▶ [What this task involves]: Repeat nothing but the lines below running from the one containing "unfold same_peer. split." to the one containing "Lemma equal_ignoring_last_seen a". Keep both end lines.

──────────────────────────────

Definition rebuild_map_batch_chunk (inp : MapInputs) (st : StreamState) (changes : list MapChange) : option (option (list MapResponse * StreamState)) :=
  if is_nil changes then Some None
  else if forallb (fun c => ping_request (content c)) changes then Some None
  else if map_batch_requires_full_response changes then Some <$> rebuild_map_chunk inp st
  else rebuild_peer_delta_chunk inp st (map_batch_peer_delta_options changes (node_id_for_key (mi_snapshot inp) (mi_self_key inp)))
         (map_batch_forced_full_peer_ids changes) (map_batch_forced_online_peer_ids changes) (map_batch_peer_filter_ids changes).

Definition build_derp_map_chunk (inp : MapInputs) : list MapResponse :=
  if negb (mi_present inp) then [keepalive]
  else [mkResponse false None None [] [] [] [] ∅ None (Some (mi_derp_map inp)) "" None None None false].

Definition build_ping_request_chunk (request : PingRequest) : list MapResponse := [mkResponse false (Some request) None [] [] [] [] ∅ None None "" None None None false].

(** The first chunk: the whole map, and the removal of the peers the node's previous
    stream left it with.  [Some None] is an error response. *)
Definition initial_chunk (inp : MapInputs) (ping : option PingRequest) (delivered : gset Z) : option (option (list MapResponse * StreamState)) :=
  let fresh := mkStream None ∅ ∅ None in
  let allowed := allowed_ids false inp fresh in
  own ← self_node inp;
  match own with
  | None => Some None
  | Some own =>
      peers ← visible_peers inp allowed;
      let state := peer_state_from_nodes inp peers in
      Some (Some (full_response inp allowed own peers ping (Some (nsp_policy (mi_ssh inp))) :: build_peer_removal_chunk (elements (delivered ∖ dom state)),
                  mkStream (Some (self_state inp own)) state (peer_ids_from_snapshot (mi_snapshot inp) (mi_self_key inp)) (Some (mi_ssh inp))))
  end.

(** What wakes a stream. *)
Inductive StreamEvent :=
| BatchPublished (changes : list MapChange)
| BatchLagged
| RegistryChanged (changes : list MapChange)
| PolicyChanged
| DnsChanged
| DerpChanged
| PingQueued (request : PingRequest)
| KeepaliveDue.

(** One turn of the stream: [Some None] if nothing is sent.  A closed channel and the
    timer send a keepalive.  While changes come in batches, the watches of the registry
    and the policy send nothing themselves; what they do to the registry (the route
    approvals of a new policy, the announcement of the change) is not the stream's. *)
Definition stream_step (inp : MapInputs) (event : StreamEvent) (st : StreamState) : option (option (list MapResponse * StreamState)) :=
  match event with
  | BatchPublished changes => rebuild_map_batch_chunk inp st changes
  | BatchLagged | DnsChanged => Some <$> rebuild_map_chunk inp st
  | RegistryChanged changes =>
      if mi_batcher inp then Some None
      else
      match rebuild_map_batch_chunk inp st changes with
      | Some None => rebuild_peer_delta_chunk inp st registry_change ∅ ∅ None
      | chunk => chunk
      end
  | PolicyChanged => if mi_batcher inp then Some None else rebuild_peer_delta_chunk inp st policy_change ∅ ∅ None
  | DerpChanged => Some (Some (build_derp_map_chunk inp, st))
  | PingQueued request => Some (Some (build_ping_request_chunk request, st))
  | KeepaliveDue => Some (Some ([keepalive], st))
  end.

(** ** The client *)

(** The fields of a patch on the wire (debug_nodes.rs [PATCH]): zero keys and times are
    left out, as are a zero region and empty endpoints. *)
Definition wire_patch (p : PeerChange) : PeerChange :=
  let nonzero k o := match o with Some t => if bool_decide (t = zero_text k) then None else Some t | None => None end in
  mkPeerChange (pc_node_id p) (pc_derp_region p) (pc_endpoints p) (nonzero NodeKind (pc_key p)) (nonzero DiscoKind (pc_disco_key p)) (pc_online p)
    (nonzero_time (pc_last_seen p)) (nonzero_time (pc_key_expiry p)).

(** A client changes what a patch has. *)
Definition apply_patch (p : PeerChange) (n : MapNode) : MapNode :=
  mkMapNode (mn_id n) (mn_stable_id n) (mn_name n) (mn_user n) (default (mn_key n) (pc_key p)) (mn_machine n) (mn_addresses n) (mn_allowed_ips n) (mn_primary_routes n)
    (mn_hostinfo n) (mn_created n) (match pc_key_expiry p with Some t => Some t | None => mn_key_expiry n end) (mn_cap n) (mn_tags n)
    (match pc_last_seen p with Some t => Some t | None => mn_last_seen n end) (match pc_online p with Some o => Some o | None => mn_online n end)
    (mn_machine_authorized n) (mn_cap_map n) (mn_expired n) (if pc_derp_region p =? 0 then mn_home_derp n else pc_derp_region p)
    (match pc_disco_key p with Some k => Some k | None => mn_disco_key n end) (if is_nil (pc_endpoints p) then mn_endpoints n else pc_endpoints p) (mn_legacy_derp n).

Record ClientView := mkClient { cv_peers : gmap Z MapNode; cv_self : option MapNode; cv_ssh : option SshPolicy }.

Definition no_view : ClientView := mkClient ∅ None None.

Definition put_peers (peers : list MapNode) (m : gmap Z MapNode) : gmap Z MapNode := fold_left (fun m n => <[mn_id n := n]> m) peers m.
Definition drop_peers {A} (removed : list Z) (m : gmap Z A) : gmap Z A := fold_left (fun m id => delete id m) removed m.
Definition patch_peers (ps : list PeerChange) (m : gmap Z MapNode) : gmap Z MapNode := fold_left (fun m p => alter (apply_patch (wire_patch p)) (pc_node_id p) m) ps m.

(** A list of all peers replaces them and precludes the deltas; an empty list is left
    out of the response. *)
Definition apply_frame (v : ClientView) (rs : MapResponse) : ClientView :=
  if rs_keep_alive rs then v
  else mkClient (match rs_peers rs with
                 | [] => patch_peers (rs_peers_changed_patch rs) (put_peers (rs_peers_changed rs) (drop_peers (rs_peers_removed rs) (cv_peers v)))
                 | peers => put_peers peers ∅
                 end)
         (match rs_node rs with Some n => Some n | None => cv_self v end) (match rs_ssh_policy rs with Some p => Some p | None => cv_ssh v end).

Definition receive (v : ClientView) (frames : list MapResponse) : ClientView := fold_left apply_frame frames v.

(** What peers are told of a node at once: all but when it was last seen, the old form
    of its DERP region, and the parts of its Hostinfo that peers do not read. *)
Definition peer_hostinfo (h : HostInfo) :=
  (hi_hostname h, hi_os h, hi_services h, hi_ssh_host_keys h, hi_location h, hi_app_connector h, hi_routable_ips h).

Definition fixed_part (n : MapNode) :=
  (mn_id n, mn_stable_id n, mn_name n, mn_user n, mn_machine n, mn_addresses n, mn_allowed_ips n, mn_primary_routes n, peer_hostinfo (mn_hostinfo n),
   mn_created n, mn_cap n, mn_tags n, mn_machine_authorized n, mn_cap_map n, mn_expired n).

Definition patchable_part (n : MapNode) := (mn_key n, mn_key_expiry n, mn_online n, mn_home_derp n, mn_disco_key n, mn_endpoints n).

Definition same_peer (a b : MapNode) : Prop := fixed_part a = fixed_part b /\ patchable_part a = patchable_part b.

(** What every peer of a view has: times and keys are absent rather than zero, and the
    online state is known. *)
Definition node_ok (n : MapNode) : Prop :=
  mn_key_expiry n <> Some GO_ZERO_TIME /\ mn_disco_key n <> Some ZERO_DISCO_KEY /\ mn_key n <> zero_text NodeKind /\ mn_online n <> None.

(** A patch cannot clear endpoints, nor an expiry or a disco key when the key changes. *)
Definition lossy_patch (previous current : MapNode) : bool :=
  let keys_changed := negb (bool_decide (mn_key previous = mn_key current)) || negb (bool_decide (mn_disco_key previous = mn_disco_key current)) in
  (is_nil (mn_endpoints current) && negb (is_nil (mn_endpoints previous))) ||
  (keys_changed && ((negb (is_Some_b (mn_key_expiry current)) && is_Some_b (mn_key_expiry previous)) || (negb (is_Some_b (mn_disco_key current)) && is_Some_b (mn_disco_key previous)))).

(** The entry of a record in the view. *)
Definition peer_entry (inp : MapInputs) (kv : string * MachineRecord) : option MapNode :=
  let snapshot := mi_snapshot inp in
  peer_map_node (mi_policy inp) (mi_now inp) snapshot (mi_self_key inp) (mi_domain inp) (mi_primary_routes inp)
    (exit_routes_for_snapshot snapshot) (served_routes_for_snapshot snapshot) (mi_online inp) (mi_cap_version inp) kv.

(** Node ids are unique and node keys are not zero. *)
Definition inputs_ok (inp : MapInputs) : bool :=
  bool_decide (NoDup ((fun kv => stable_node_id kv.2) <$> map_to_list (mi_snapshot inp))) &&
  forallb (fun kv => negb (bool_decide (("nodekey:" +:+ mr_node_key_hex kv.2) = zero_text NodeKind))) (map_to_list (mi_snapshot inp)).

(** No node has to be patched in a way a patch cannot express. *)
Definition lossless (inp : MapInputs) (st : StreamState) : bool :=
  forallb (fun kv => match peer_entry inp kv with
                     | Some n => match ss_peers st !! mn_id n with
                                 | Some previous => negb (is_Some_b (peer_patch_if_only_patchable_fields_changed (ms_node previous) n) && lossy_patch (ms_node previous) n)
                                 | None => true
                                 end
                     | None => true
                     end) (map_to_list (mi_snapshot inp)).

(** *** Nodes that look the same *)

Lemma peer_hostinfo_equal_true a b : peer_hostinfo_equal a b = true <-> peer_hostinfo a = peer_hostinfo b.
Proof.
  unfold peer_hostinfo_equal, peer_hostinfo. rewrite !andb_true_iff, !bool_decide_eq_true. split.
  - intros ((((((-> & ->) & ->) & ->) & ->) & ->) & ->). done.
  - intros [= -> -> -> -> -> -> ->]. done.
Qed.

#[export] Instance same_peer_equivalence : Equivalence same_peer.
Proof.
  unfold same_peer. split.
  - intros a. done.
  - intros a b [-> ->]. done.
  - intros a b c [-> ->] [-> ->]. done.
Qed.

Lemma equal_ignoring_last_seen a b : map_nodes_equal_ignoring_last_seen a b = true -> same_peer a b.
Proof. unfold map_nodes_equal_ignoring_last_seen. rewrite bool_decide_eq_true. intros ->. done. Qed.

──────────────────────────────

▶ [The answer]:
  unfold same_peer. split.
  - intros a. done.
  - intros a b [-> ->]. done.
  - intros a b c [-> ->] [-> ->]. done.
Qed.

Lemma equal_ignoring_last_seen a b : map_nodes_equal_ignoring_last_seen a b = true -> same_peer a b.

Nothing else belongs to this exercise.